Desde el asiento del autobús jugaba a vislumbrar cómo era aquella ciudad mítica que había imaginado tantas veces y que no acababa de emerger de la oscuridad. “¿Y fue por este río de sueñera y de barro que las proas vinieron a fundarme la patria?”. No debían de ser aún las seis de la mañana y en la autopista se agolpaban ya los primeros coches del lunes. Me hizo sonreír un mural enorme en la fachada del Mercado Central donde la Presidenta Cristina Fernández estrechaba la mano del Papa Francisco bajo los medallones de Néstor Kirchner y Juan Domingo Perón. MIRÁ PIBE A DONDE LLEGAMOS (sic) se leía en aquel mural en letras grandes que se distinguían desde la carretera.
Era la misma autopista Ricchieri desde la que cuarenta años antes, en 1973, se recibiera a tiros al mismo Perón tras 18 años de exilio. El general venía para recuperar el poder usurpado por sus militares y encarnar de nuevo la mitología peronista que lloraba a escondidas la muerte de Eva Perón. Pero el general volvía viejo, tras dos décadas entre Paraguay y Puerta de Hierro en el Madrid de Franco, y aterrizó en Ezeiza con un sentido de la historia cuyo peso no aguantaría ni su cuerpo debilitado ni su temperamento embrutecido.
La matanza de Ezeiza aquel día de 1973 había de ser el preludio del enfrentamiento a muerte entre el peronismo de izquierdas y el de derechas, de la extrema derecha con la extrema izquierda, el preludio del golpe de Estado, de Videla, de Massera, de Agosti, de Viola, de Galtieri y el preludio de los 30.000 desaparecidos en tan solo siete años.

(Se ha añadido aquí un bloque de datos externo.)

(* ===== verification/ConnectionSafety.v ===== *)
(** * What connection management guarantees

    The service of [ConnectionService.v] over the SQLite repository of
    [ConnectionRepository.v] and any store of credentials that is a vault, which the
    encrypted store of [SecretStore.v] is.  Every method is a sequence of transactions
    of the repository ([committed]), so what each transaction keeps, every method
    keeps. *)
From stdpp Require Import gmap strings.
From S2P Require Import Prelude ConnectionModel RiskStore ConnectionRepository SecretStore ConnectionService.

(** ** Instances *)

#[export] Instance sqlite_repository : ConnectionRepository Repository := {|
  cn_put_role_with_audit := put_role_with_audit;
  cn_grant_role_with_audit := grant_role_with_audit;
  cn_permissions := permissions;
  cn_insert_connection_with_audit := insert_connection_with_audit;
  cn_insert_onboarding := insert_onboarding;
  cn_update_connection := update_connection;
  cn_update_connection_with_audit := update_connection_with_audit;
  cn_update_connection_with_audits := update_connection_with_audits;
  cn_connection := connection_by_id;
  cn_list_connections := ConnectionRepository.list_connections;
  cn_replace_accounts := replace_accounts;
  cn_accounts := accounts;
  cn_put_binding_with_audit := put_binding_with_audit;
  cn_set_binding_enabled_with_audit := set_binding_enabled_with_audit;
  cn_delete_binding_with_audit := delete_binding_with_audit;
  cn_bindings := bindings;
  cn_authorization := ConnectionRepository.authorization;
  cn_put_authorization_with_audit := put_authorization_with_audit;
  cn_invalidate_connection_authorizations_with_audit := invalidate_connection_authorizations_with_audit;
  cn_append_audit := append_audit;
  cn_begin_connection_delete_with_audit := begin_connection_delete_with_audit;
  cn_finalize_connection_delete := finalize_connection_delete |}.

#[export] Instance encrypted_secrets {E} `{CI : !Cipher} `{EN : !Entropy E} `{UF : !UuidFormat}
  : SecretStore (SecretDb E) := {|
  se_put := secret_put; se_get := secret_get; se_rotate := secret_rotate; se_disable := secret_disable;
  se_delete := secret_delete; se_metadata := secret_metadata |}.

(** What the service may rely on of its store of credentials. *)
Class SecretVault (S : Type) `{SS : !SecretStore S} := {
  holds : S → vault → Prop;
  holds_get ref c s m : holds s m → se_get ref c s = (s, vault_get m ref c);
  holds_put ref c secret now s s' m r :
    SecretBytes_new secret = Ok secret → holds s m → se_put ref c secret now s = (s', r) →
    ∃ m', holds s' m' ∧ ((∃ e, r = Err e) ∧ m' = m ∨ m !! ref = None ∧ is_ok r ∧ m' = <[ref := (c, secret, false)]> m);
  holds_rotate ref c secret now s s' m r :
    SecretBytes_new secret = Ok secret → holds s m → se_rotate ref c secret now s = (s', r) →
    ∃ m', holds s' m' ∧ ((∃ e, r = Err e) ∧ m' = m ∨
      (∃ old, vault_get m ref c = Ok old) ∧ is_ok r ∧ m' = <[ref := (c, secret, false)]> m);
  holds_disable ref s s' m r :
    holds s m → se_disable ref s = (s', r) →
    ∃ m', holds s' m' ∧ ((∃ e, r = Err e) ∧ m' = m ∨
      ∃ c secret b, m !! ref = Some (c, secret, b) ∧ m' = <[ref := (c, secret, true)]> m);
  holds_delete ref s s' m r :
    holds s m → se_delete ref s = (s', r) →
    ∃ m', holds s' m' ∧ ((∃ e, r = Err e ∧ (e = Sec.NotFound → m !! ref = None)) ∧ m' = m ∨ m' = delete ref m);
  holds_typed s m ref c secret b : holds s m → m !! ref = Some (c, secret, b) → SecretBytes_new secret = Ok secret;
  holds_metadata s s' m r :
    holds s m → se_metadata s = (s', r) →
    holds s' m ∧ ∀ l ref c secret b, r = Ok l → m !! ref = Some (c, secret, b) →
      ∃ md, md ∈ l ∧ sm_credential_ref md = ref ∧ sm_disabled md = b;
}.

Lo primero que recuerdo de aquella mañana fue un apartamento frío en el que se habían dejado la luz encendida y las sábanas plegadas encima de la cama. Por los grandes ventanales se veía un edificio gris de estilo modernista. La fachada estaba desconchada y la calle tranquila y sucia en medio de la cuadrícula de San Telmo. Una pastelería en la esquina vendía facturas desde muy temprano. Justo enfrente, un supermercado chino permanecía abierto las veinticuatro horas. Eso recuerdo.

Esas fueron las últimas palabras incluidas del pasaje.